Plötzlich will auch Der Regierende Bürgermeister Kai Wegner mehr Bäume. Und SPD-Mann Krach will auf DW enteignen zugehen. Haben beide Angst vor einem Wahlsieg der Opposition?

Cool ist Berlin noch immer, kühl dagegen immer weniger Foto: Imago Ipon

D as Manöver ist durchschaubar. Noch im Juli hatte Berlins Regierender Bürgermeister Kai Wegner (CDU) den Gesetzentwurf des Volksbegehrens Baumentscheid abgelehnt. Vor einer Woche nun hat er angekündigt, auf die Initiative zugehen und ein gemeinsames Vorgehen zwischen ihr und dem Senat absprechen zu wollen. Was ist da los?

Und was treibt Steffen Krach an, den Spitzenkandidaten der SPD für die Wahl zum Abgeordnetenhaus im kommenden September? Mit ihm werde es keine Enteignungen geben, hatte er erklärt, kaum hatte ihn seine Partei zum Frontmann gemacht.

Nun aber will Krach mit der Initiative Deutsche Wohnen und Do. enteignen das persönliche Gespräch suchen. „Ich danke der Initiative, dass sie mit viel Engagement einen Gesetzentwurf erarbeitet hat“, sagte er dem Tagesspiegel.

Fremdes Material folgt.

(** A note that starts with a semicolon replaces the tags. *)
Definition note_tags (event : AlertCurEvent) : AlertCurEvent :=
  if has_prefix (Event.RuleNote event) ";" then
    let note := str_drop 1 (Event.RuleNote event) in
    let tags := replace_all note " " ",," in
    event <| Event.RuleNote := note |> <| Event.Tags := tags |> <| Event.TagsJSON := split tags ",," |>
  else event <| Event.Tags := join (Event.TagsJSON event) ",," |>.

Definition join_columns (event : AlertCurEvent) : AlertCurEvent :=
  event <| Event.Callbacks := join (Event.CallbacksJSON event) " " |>
        <| Event.NotifyChannels := join (Event.NotifyChannelsJSON event) " " |>
        <| Event.NotifyGroups := join (Event.NotifyGroupsJSON event) " " |>.

(** [body] is what the request decodes to; [null] is a nil pointer. *)
Definition pushEventToQueue (mutes : gmap Z (list AlertMute)) (body : result (option AlertCurEvent)) (q : Q) :
    go (Q * answer) :=
  match body with
  | Err err => Ret (q, ABomb 400 err)
  | Ok None => Panic
  | Ok (Some event) =>
      if Event.RuleId event =? 0 then Ret (q, ABomb 200 "event is illegal")
      else
        let event := FE2DB event in
        let event := event <| Event.TagsMap := tags_map (Event.TagsJSON event) |> in
        '(hit, _) ← EventMuteStrategy event mutes;
        if (hit : bool) then Ret (q, AMessage)
        else
          let event := join_columns (note_tags (parse_pushed event)) in
          let '(q, ok) := q_push q event in
          if negb ok then Ret (q, ABomb 200 ("event:" +:+ show_event event +:+ " push_queue err: queue is full"))
          else Ret (q, AMessage)
  end.

Definition eventPersist {DB} `{EventDB DB} (body : result (option AlertCurEvent)) (d : DB) : go (DB * answer) :=
  match body with
  | Err err => Ret (d, ABomb 400 err)
  | Ok None => Panic
  | Ok (Some event) =>
      let '(d, event, err) := EventPersist d (FE2DB event) in
      Ret (d, AData (Event.Id event) err)
  end.
End push_event.

(** ** [makeEvent] *)

Record eventForm := mkEventForm {
  ef_Alert : bool;
  ef_AnomalyPoints : list AnomalyPoint;
  ef_RuleId : Z;
  ef_DatasourceId : Z;
  ef_Inhibit : bool
}.

(** A goroutine that the handler starts, on the processor of a key. *)
Inductive spawned :=
| SHandle (key : string) (points : list AnomalyPoint) (inhibit : bool)
| SRecover (key hash : string) (now : Z) (value : string).

Section make_event.
Context {World : Type} `{NW : Network World, CH : ConsistentLib, !Json (list eventForm)}.
Context `{GR : GoRange, SF : SampleFmt, SL : StrLib, QL : EventQueueLib}.

(** The rings, the external processors, the network, and the goroutines started. *)
Record xstate := mkXstate {
  x_rings : gmap string ring;
  x_external : gmap string eproc;
  x_world : World;
  x_spawned : list spawned
}.
Implicit Types (s : xstate) (f : eventForm).

Definition GetExternalAlertRule s (datasourceId id : Z) : option eproc :=
  x_external s !! RuleKey datasourceId id.

Definition forwardEvent f (instance : string) (w : World) : go (World * option error) :=
  '(w, (_, _, err)) ← PostJSON ("http://" +:+ instance +:+ "/v1/n9e/make-event") 5000 [f] (Some 3) w;
  Ret (w, err).

(** What is started for an event that is handled here. *)
Definition local_actions f : list spawned :=
  let key := RuleKey (ef_DatasourceId f) (ef_RuleId f) in
  if ef_Alert f then [SHandle key (ef_AnomalyPoints f) (ef_Inhibit f)]
  else map (λ v, SRecover key (Hash (ef_RuleId f) (ef_DatasourceId f) v) (Point.Timestamp v) (ReadableValue v))
         (ef_AnomalyPoints f).

Fixpoint make_events (endpoint : string) (events : list eventForm) s : go (xstate * answer) :=
  match events with
  | [] => Ret (s, AMessage)
  | f :: events =>
      let '(rings, node) := GetNode (x_rings s) (itoa (ef_DatasourceId f)) (itoa (ef_RuleId f)) in
      let s := mkXstate rings (x_external s) (x_world s) (x_spawned s) in
      match node with
      | Err _ => Ret (s, ABomb 200 "event node not exists")
      | Ok node =>
          if negb (String.eqb node endpoint) then
            '(w, err) ← forwardEvent f node (x_world s);
            let s := mkXstate (x_rings s) (x_external s) w (x_spawned s) in
            match err with
            | Some _ => Ret (s, ABomb 200 "event forward error")
            | None => make_events endpoint events s
            end
          else
            match GetExternalAlertRule s (ef_DatasourceId f) (ef_RuleId f) with
            | None => Ret (s, ABomb 200 "rule not exists")
            | Some _ => make_events endpoint events
                          (mkXstate (x_rings s) (x_external s) (x_world s) (x_spawned s ++ local_actions f))
            end
      end
  end.

(** [body] is what the request decodes to; its elements are not null. *)
Definition makeEvent (endpoint : string) (body : result (list eventForm)) s : go (xstate * answer) :=
  match body with
  | Err err => Ret (s, ABomb 400 err)
  | Ok events => make_events endpoint events s
  end.

(** ** Properties *)

(** Where an event belongs, by the rings. *)
Definition owner s f : result string :=
  snd (GetNode (x_rings s) (itoa (ef_DatasourceId f)) (itoa (ef_RuleId f))).

Lemma GetNode_stable (rs : gmap string ring) k p key pk :
  snd (GetNode (fst (GetNode rs k p)) key pk) = snd (GetNode rs key pk).
Proof.
  destruct (GetNode_rings rs k p) as [->|[Hnone ->]]; [done|].
  unfold GetNode. destruct (decide (key = k)) as [->|Hne].
  - by rewrite lookup_insert_eq, Hnone.
  - rewrite lookup_insert_ne by done. by destruct (rs !! key).
Qed.

Lemma forwardEvent_returns f node w : ∃ r, forwardEvent f node w = Ret r.
Proof.
  unfold forwardEvent. destruct (PostJSON_returns ("http://" +:+ node +:+ "/v1/n9e/make-event") 5000 [f] 3 w)
    as [[w' [[res code] err]] ->]; [lia|]. by eexists.
Qed.

(** The actions of an event on this engine: none when another engine owns it. *)
Definition placed (endpoint : string) s f : list spawned :=
  match owner s f with
  | Ok node => if String.eqb node endpoint then local_actions f else []
  | Err _ => []
  end.

(** Why the handler stops at an event. *)
Definition refused (endpoint : string) s f (msg : string) : Prop :=
  (msg = "event node not exists" ∧ ∃ e, owner s f = Err e) ∨
  (msg = "event forward error" ∧ ∃ node, owner s f = Ok node ∧ node ≠ endpoint) ∨
  (msg = "rule not exists" ∧ owner s f = Ok endpoint ∧ GetExternalAlertRule s (ef_DatasourceId f) (ef_RuleId f) = None).
(* ===== verification/Channels.v ===== *)
(** * Notification channels: [models/notify_channel.go]

    The configuration of a channel and its validation, the HTTP client made for
    it, and how a message is sent: by a request that is rendered from templates
    and signed for some providers, to FlashDuty and PagerDuty, by a script, or by
    mail.  Templates, hashes, the network, files and processes are parameters. *)

From Stdlib Require Import Ascii.
From S2P Require Import Prelude GoStrings Json Models Http Queues Senders Callbacks.
Open Scope string_scope.
Open Scope Z_scope.
Open Scope list_scope.

(** ** Data *)

Module TlsConf.
Record TLSConfig := mkTLSConfig {
  Enable : bool; CertFile : string; KeyFile : string; CAFile : string; SkipVerify : bool
}.
End TlsConf.

Module ReqDetail.
Record RequestDetail := mkRequestDetail {
  Parameters : gmap string string; Form : string; Body : string
}.
End ReqDetail.

Module HttpReq.
Record HTTPRequestConfig := mkHTTPRequestConfig {
  URL : string;
  Method : string;
  Headers : gmap string string;
  Proxy : string;
  Timeout : Z;
  Concurrency : Z;
  RetryTimes : Z;
  RetryInterval : Z;
  TLS : option TlsConf.TLSConfig;
  Request : ReqDetail.RequestDetail
}.
#[global] Instance HTTPRequestConfig_eta : Settable HTTPRequestConfig := λ r,
  mkHTTPRequestConfig (URL r) (Method r) (Headers r) (Proxy r) (Timeout r) (Concurrency r) (RetryTimes r)
    (RetryInterval r) (TLS r) (Request r).
End HttpReq.
Notation HTTPRequestConfig := HttpReq.HTTPRequestConfig.

Module FlashReq.
Record FlashDutyRequestConfig := mkFlashDutyRequestConfig {
  Proxy : string; IntegrationUrl : string; Timeout : Z; RetryTimes : Z; RetrySleep : Z
}.
End FlashReq.

Module PagerReq.
Record PagerDutyRequestConfig := mkPagerDutyRequestConfig {
  Proxy : string; ApiKey : string; Timeout : Z; RetryTimes : Z; RetrySleep : Z
}.
End PagerReq.

Module SmtpReq.
Record SMTPRequestConfig := mkSMTPRequestConfig {
  Host : string; Port : Z; Username : string; Password : string; From : string;
  InsecureSkipVerify : bool; Batch : Z
}.
End SmtpReq.
(** Enqueueing at once is finding the queue and pushing. *)
Lemma EnqueueNotifyTask_steps task s ps ks :
  rtc qs_step (mkQsys s ps ks) (mkQsys (fst (EnqueueNotifyTask task s)) ps ks).
Proof.
  unfold EnqueueNotifyTask. destruct (sl_chan _ !! _) as [q|] eqn:Hq; [|apply rtc_refl].
  destruct (nc_store s !! q) as [queue|] eqn:Hs; [|apply rtc_refl].
  eapply rtc_l; [by apply (qs_find task q)|]. apply rtc_once.
  pose proof (qs_push task q queue s [] ps ks Hs) as Hp. by destruct (tq_PushFront queue task).
Qed.

Lemma with_queue_ok q queue s : cache_ok s → is_Some (nc_store s !! q) → cache_ok (with_queue q queue s).
Proof.
  intros [Hh Hs Hd Hc Hq Hf] Hin. split; simpl; rsimp; try done.
  - intros id q' Hid%Hq. apply lookup_insert_is_Some'. by right.
  - intros q' [<-|H']%lookup_insert_is_Some'; auto.
Qed.

Lemma qs_step_ok st st' : qs_step st st' → cache_ok (qs_cache st) → cache_ok (qs_cache st').
Proof.
  destruct 1; simpl; intros Hok; try done; try by apply with_queue_ok.
  destruct (NC_Set_ok m total lastUpdated s Hok) as (s'' & Hset & ? & _). congruence.
Qed.

Lemma qs_steps_ok st st' : rtc qs_step st st' → cache_ok (qs_cache st) → cache_ok (qs_cache st').
Proof. induction 1; eauto using qs_step_ok. Qed.

Lemma qs_reach_ok st : qs_reach st → cache_ok (qs_cache st).
Proof. intros Hr. eapply qs_steps_ok; [exact Hr|]. apply NewNotifyChannelCache_ok. Qed.

(** C17. Whatever channels came and went before, and whatever the consumers and the
    senders did, setting the channels of the table does
    not panic, and then exactly those channels are in the cache.  A channel has a
    queue exactly when it is an HTTP channel with a configuration; the consumers of
    its queue that were not stopped are as many as configured, and no other consumer
    of the channel runs.  The same holds for the one mail goroutine of a mail
    channel. *)
Theorem channel_resources m total lastUpdated st :
  qs_reach st →
  ∃ s', NC_Set m total lastUpdated (qs_cache st) = Ret s' ∧
    (∀ id, option_map NChan.UpdateAt (nc_channels s' !! id) = option_map NChan.UpdateAt (m !! id)) ∧
    ∀ id sl want, (sl, want) = (nc_http s', want_http) ∨ (sl, want) = (nc_smtp s', want_smtp) →
      (is_Some (sl_chan sl !! id) ↔ is_Some (nc_channels s' !! id ≫= want)) ∧
      length (running (nc_closed s') sl id) = default 0%nat (nc_channels s' !! id ≫= want) ∧
      ∀ q quit, (id, q, quit) ∈ running (nc_closed s') sl id → sl_chan sl !! id = Some q.
Proof.
  intros Hr%qs_reach_ok. destruct (NC_Set_ok m total lastUpdated _ Hr) as (s' & Hset & Hok & Hm).
  exists s'. split_and!; [done..|].
  assert (∀ id sl want, slots_ok (nc_closed s') (nc_next s') (chan_wanted s' want) sl →
    (is_Some (sl_chan sl !! id) ↔ is_Some (nc_channels s' !! id ≫= want)) ∧
    length (running (nc_closed s') sl id) = default 0%nat (nc_channels s' !! id ≫= want) ∧
    ∀ q quit, (id, q, quit) ∈ running (nc_closed s') sl id → sl_chan sl !! id = Some q) as Hgen.
  { intros id sl want Hs. split_and!.
    - by rewrite (so_dom _ _ _ _ Hs), (so_want _ _ _ _ Hs).
    - apply (so_count _ _ _ _ Hs).
    - intros q quit (Hin & _ & Hn)%elem_of_running. by apply (so_run _ _ _ _ Hs) in Hin as [? _]. }
  destruct Hok. intros id sl want [[= -> ->]|[= -> ->]]; by apply Hgen.
Qed.

(** ** Tasks that wait in the queue of a channel that changes *)

(** Queues are only made with new addresses; other queues keep their tasks. *)
Record newer s s' : Prop := {
  nw_next : (nc_next s ≤ nc_next s')%nat;
  nw_chan id q : sl_chan (nc_http s') !! id = Some q → sl_chan (nc_http s) !! id = Some q ∨ (nc_next s ≤ q)%nat;
  nw_store q : (q < nc_next s)%nat → nc_store s' !! q = nc_store s !! q
}.

#[global] Instance newer_preorder : PreOrder newer.
Proof.
  split; [by split; auto|]. intros s1 s2 s3 [N1 C1 S1] [N2 C2 S2]. split; [lia|..].
  - intros id q [H|H]%C2; [auto|right; lia].
  - intros q Hq. rewrite S2 by lia. auto.
Qed.

Lemma newer_same s s' :
  nc_next s' = nc_next s → nc_store s' = nc_store s → sl_chan (nc_http s') ⊆ sl_chan (nc_http s) → newer s s'.
Proof.
  intros Hn Hs Hc. split; [lia| |by rewrite Hs]. intros id q Hq. left. by eapply lookup_weaken.
Qed.

Lemma stop_newer id s : cache_ok s → ∃ s', stopChannelResources id s = Ret s' ∧ newer s s' ∧
  nc_next s' = nc_next s ∧ sl_chan (nc_http s') !! id = None.
Proof.
  intros Hok. destruct (stopChannelResources_ok id _ _ s Hok) as (s1 & Hst & _ & _ & _ & Hstore & _ & Hnext & Hsl & _).
  exists s1. split_and!; [done| |done|by rewrite Hsl, lookup_delete_eq].
  apply newer_same; [done..|]. rewrite Hsl. apply delete_subseteq.
Qed.

(** The queue of the channel, if it has one, is the old one or new. *)
Lemma startHttpChannel_newer id ch s : newer s (startHttpChannel id ch s).
Proof.
  unfold startHttpChannel. destruct (http_conf ch); [|reflexivity]. split; simpl; rsimp; [lia|..].
  - intros i q [[_ <-]|[_ Hi]]%lookup_insert_Some; auto with lia.
  - intros q Hq. rewrite lookup_insert_ne by lia. done.
Qed.

Lemma start_smtp_newer id ch s : newer s (start_smtp id ch s).
Proof.
  unfold start_smtp. destruct (smtp_conf ch); [|reflexivity]. split; simpl; rsimp; [lia|auto|done].
Qed.

Lemma newer_data s channels clients : newer s (s <| nc_channels := channels |> <| nc_clients := clients |>).
Proof. by apply newer_same. Qed.

Lemma start_channel_newer id ch s : newer s (start_channel id ch s).
Proof.
  unfold start_channel. case_match.
  - destruct (put_client_spec id ch s) as (clients & Hs & _). destruct (put_client id ch s) as [ch' s']. simpl in Hs. subst s'.
    trans (s <| nc_channels := <[id := ch']> (nc_channels s) |> <| nc_clients := clients |>); [apply newer_data|].
    case_match; [|reflexivity]. apply startHttpChannel_newer.
  - trans (s <| nc_channels := <[id := ch]> (nc_channels s) |> <| nc_clients := nc_clients s |>); [apply newer_data|].
    replace (s <| nc_channels := _ |> <| nc_clients := _ |>) with (s <| nc_channels := <[id := ch]> (nc_channels s) |>)
      by by destruct s.
    case_match; [apply start_smtp_newer|reflexivity].
Qed.

Lemma put_channel_newer id ch s s' : cache_ok s → put_channel id ch s = Ret s' → newer s s'.
Proof.
  intros Hok. unfold put_channel. destruct (nc_channels s !! id) as [old|].
  - case_match; [|by intros [= <-]]. destruct (stop_newer id s Hok) as (s1 & -> & Hn & _). intros [= <-].
    etrans; [exact Hn|apply start_channel_newer].
  - intros [= <-]. apply start_channel_newer.
Qed.

(** A channel that changed has no queue, or a new one. *)
Lemma put_channel_replaces id ch old s s' :
  cache_ok s → nc_channels s !! id = Some old → NChan.UpdateAt old ≠ NChan.UpdateAt ch → put_channel id ch s = Ret s' →
  ∀ q, sl_chan (nc_http s') !! id = Some q → (nc_next s ≤ q)%nat.
Proof.
  intros Hok Hold Hne. unfold put_channel, channelConfigChanged. rewrite Hold, (proj2 (Z.eqb_neq _ _) Hne). simpl.
  destruct (stop_newer id s Hok) as (s1 & -> & _ & Hn1 & Hc1). intros [= <-] q Hq.
  apply (nw_chan _ _ (start_channel_newer id ch s1)) in Hq as [Hq|Hq]; [congruence|lia].
Qed.

Lemma remove_channels_newer ids s s' : cache_ok s → remove_channels ids s = Ret s' → newer s s'.
Proof.
  revert s. induction ids as [|x ids IH]; intros s Hok; simpl; [by intros [= <-]|].
  destruct (remove_channel_ok x s Hok) as (s1 & Hr & Hok1 & _). rewrite Hr. simpl. intros Hs'.
  trans s1; [|by apply IH]. revert Hr. unfold remove_channel.
  destruct (stop_newer x s Hok) as (s2 & -> & Hn & _). intros [= <-]. etrans; [exact Hn|].
  apply newer_same; [done..|]. simpl; rsimp. apply delete_subseteq.
Qed.

Lemma put_channels_newer new s s' : cache_ok s → put_channels new s = Ret s' → newer s s'.
Proof.
  revert s. induction new as [|[x ch] new IH]; intros s Hok; simpl; [by intros [= <-]|].
  destruct (put_channel_ok x ch s Hok) as (s1 & Hp & Hok1 & _). rewrite Hp. simpl. intros Hs'.
  trans s1; [by eapply put_channel_newer|by apply IH].
Qed.

Lemma put_channels_replaces new id ch old s s' :
  cache_ok s → NoDup new.*1 → (id, ch) ∈ new → nc_channels s !! id = Some old →
  NChan.UpdateAt old ≠ NChan.UpdateAt ch → put_channels new s = Ret s' →
  ∀ q, sl_chan (nc_http s') !! id = Some q → (nc_next s ≤ q)%nat.
Proof.
  revert s. induction new as [|[x c] new IH]; intros s Hok Hnd Hin Hold Hne; simpl; [by apply elem_of_nil in Hin|].
  csimpl in Hnd. apply NoDup_cons in Hnd as [Hx Hnd].
  destruct (put_channel_ok x c s Hok) as (s1 & Hp & Hok1 & c' & Hch1 & _). rewrite Hp. simpl. intros Hs' q Hq.
  pose proof (nw_next _ _ (put_channel_newer _ _ _ _ Hok Hp)) as Hle.
  apply elem_of_cons in Hin as [[= <- <-]|Hin].
  - apply (nw_chan _ _ (put_channels_newer _ _ _ Hok1 Hs')) in Hq as [Hq|Hq]; [|lia].
    eapply put_channel_replaces; [exact Hok|exact Hold|exact Hne|exact Hp|exact Hq].
  - assert (x ≠ id) by (intros ->; apply Hx; by eapply (list_elem_of_fmap_2 fst) in Hin).
    assert (nc_next s1 ≤ q)%nat; [|lia]. eapply IH; [exact Hok1|done|exact Hin| |exact Hne|exact Hs'|exact Hq].
    by rewrite Hch1, lookup_insert_ne.
Qed.

Lemma NC_Set_newer m total lastUpdated s s' : cache_ok s → NC_Set m total lastUpdated s = Ret s' → newer s s'.
Proof.
  intros Hok. unfold NC_Set, removeDeletedChannels, addOrUpdateChannels.
  destruct (remove_channels_ok (List.filter (λ id, negb (bool_decide (is_Some (m !! id)))) (go_range (nc_channels s)).*1) s Hok)
    as (s1 & Hr & Hok1 & _). rewrite Hr. simpl.
  destruct (put_channels_ok (go_range m) s1 Hok1 (NoDup_fst_go_range m)) as (s2 & Hp & _). rewrite Hp. simpl. intros [= <-].
  trans s1; [by eapply remove_channels_newer|]. trans s2; [by eapply put_channels_newer|]. by apply newer_same.
Qed.

Lemma NC_Set_replaces m total lastUpdated id old s s' :
  cache_ok s → nc_channels s !! id = Some old → (∀ ch, m !! id = Some ch → NChan.UpdateAt old ≠ NChan.UpdateAt ch) →
  NC_Set m total lastUpdated s = Ret s' → ∀ q, sl_chan (nc_http s') !! id = Some q → (nc_next s ≤ q)%nat.
Proof.
  intros Hok Hold Hne Hset q Hq. destruct (m !! id) as [ch|] eqn:Hm; cycle 1.
  { destruct (NC_Set_ok m total lastUpdated s Hok) as (s'' & Hset' & [Hh _ _ _ _ _] & Hch). exfalso.
    rewrite Hset in Hset'. injection Hset' as <-. specialize (Hch id). rewrite Hm in Hch.
    assert (is_Some (chan_wanted s' want_http id)) as [? Hw]
      by (apply (so_want _ _ _ _ Hh), (so_dom _ _ _ _ Hh); by exists q).
    unfold chan_wanted in Hw. by destruct (nc_channels s' !! id). }
  revert Hset. unfold NC_Set, removeDeletedChannels, addOrUpdateChannels. set (gone := List.filter _ _).
  destruct (remove_channels_ok gone s Hok) as (s1 & Hr & Hok1 & Hch1). rewrite Hr. simpl.
  destruct (put_channels_ok (go_range m) s1 Hok1 (NoDup_fst_go_range m)) as (s2 & Hp & _). rewrite Hp. simpl. intros [= <-].
  pose proof (nw_next _ _ (remove_channels_newer _ _ _ Hok Hr)).
  assert (nc_next s1 ≤ q)%nat; [|lia].
  eapply (put_channels_replaces (go_range m) id ch old); [exact Hok1|apply NoDup_fst_go_range| | |by apply Hne|exact Hp|exact Hq].
  - by apply elem_of_go_range.
  - rewrite Hch1, decide_False; [done|]. intros Hin%list_elem_of_In. apply filter_In in Hin as [_ Hb].
    rewrite Hm in Hb. by rewrite bool_decide_true in Hb.
Qed.

(** A queue that no channel has and that no consumer is about to take a task from. *)
Record abandoned (q : nat) (tasks : list NotifyTask) st : Prop := {
  ab_old : (q < nc_next (qs_cache st))%nat;
  ab_chan id : sl_chan (nc_http (qs_cache st)) !! id ≠ Some q;
  ab_armed id quit : (id, q, quit) ∉ qs_armed st;
  ab_tasks : ∃ queue new, nc_store (qs_cache st) !! q = Some queue ∧ tq_items queue = new ++ tasks
}.

Lemma abandoned_step q tasks st st' :
  cache_ok (qs_cache st) → qs_step st st' → abandoned q tasks st → abandoned q tasks st'.
Proof.
  intros Hok Hstep [Hlt Hno Har (queue & new & Hs & Hi)]. destruct Hstep; simpl in *.
  - pose proof (NC_Set_newer _ _ _ _ _ Hok H) as [Hn Hc Hst]. split; simpl; [lia| |done|].
    + intros id [E|E]%Hc; [by eapply Hno|lia].
    + rewrite Hst by lia. eauto.
  - split; simpl; eauto.
  - split; simpl; rsimp; [done..|]. destruct (decide (q0 = q)) as [->|Hq].
    + rewrite lookup_insert_eq. assert (queue0 = queue) as -> by congruence. pose proof (tq_PushFront_spec queue task) as Hp.
      destruct (tq_PushFront queue task) as [queue' []]; simpl in Hp |- *; eexists _, _; (split; [reflexivity|]); rewrite Hp, Hi.
      * by rewrite app_comm_cons.
      * reflexivity.
    + rewrite lookup_insert_ne by done. eauto.
  - split; simpl; [done..| |eauto]. intros i qt [[= -> <- ->]|Hin]%elem_of_cons; [|by eapply Har].
    apply elem_of_running in H as (Hw & _ & Hopen).
    destruct (so_run _ _ _ _ (ro_http _ _ _ Hok) _ _ _ Hw Hopen) as [E _]. by eapply Hno.
  - assert (q0 ≠ q) as Hq by (intros ->; eapply Har, elem_of_app; right; left).
    split; simpl; rsimp; [done|done| |rewrite lookup_insert_ne by done; eauto].
    intros i qt Hin. apply (Har i qt). apply elem_of_app in Hin as [?|?]; apply elem_of_app; [by left|by right; right].
Qed.

Lemma abandoned_steps q tasks st st' :
  rtc qs_step st st' → cache_ok (qs_cache st) → abandoned q tasks st → abandoned q tasks st'.
Proof. induction 1; eauto using qs_step_ok, abandoned_step. Qed.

Weder Wegner noch Krach ist ein solcher politischer Sinneswandel abzunehmen. Das zumindest legte die Debatte um das Klimaanpassungsgesetz, das der Baumentscheid mit seinem Entwurf durchsetzen will, am vergangenen Donnerstag im Abgeordnetenhaus nahe. Bäume statt Parkplätze? „Das wird es mit der CDU nicht geben“, sagte deren umweltpolitischer Sprecher Danny Freymark.

Und auch in der SPD gab es bislang wenig Sympathie für die Vergesellschaftung großer privater Wohnungskonzerne. Stattdessen lautete das Mantra seit Jahren unisono: Bauen, bauen, bauen. Dass CDU und SPD nun beide ein paar Kehrtwenden einlegen, ist eher ein Hinweis darauf, dass in der schwarz-roten Koalition das Zittern vor einem Wahlerfolg der Opposition begonnen hat.

Die Angst ist berechtigt

Die Angst ist berechtigt – und die beiden großen Volksentscheide spielen dabei eine wichtige Rolle. Wer die Schnauze voll hat vom Rückabwickeln der Verkehrswende durch Autosenatorin Ute Bonde (CDU), wird womöglich, sollte es zu einem Volksentscheid kommen, sein Kreuz beim Baumentscheid machen – ohne auf die Kosten von sieben Milliarden Euro bis 2040 zu schauen.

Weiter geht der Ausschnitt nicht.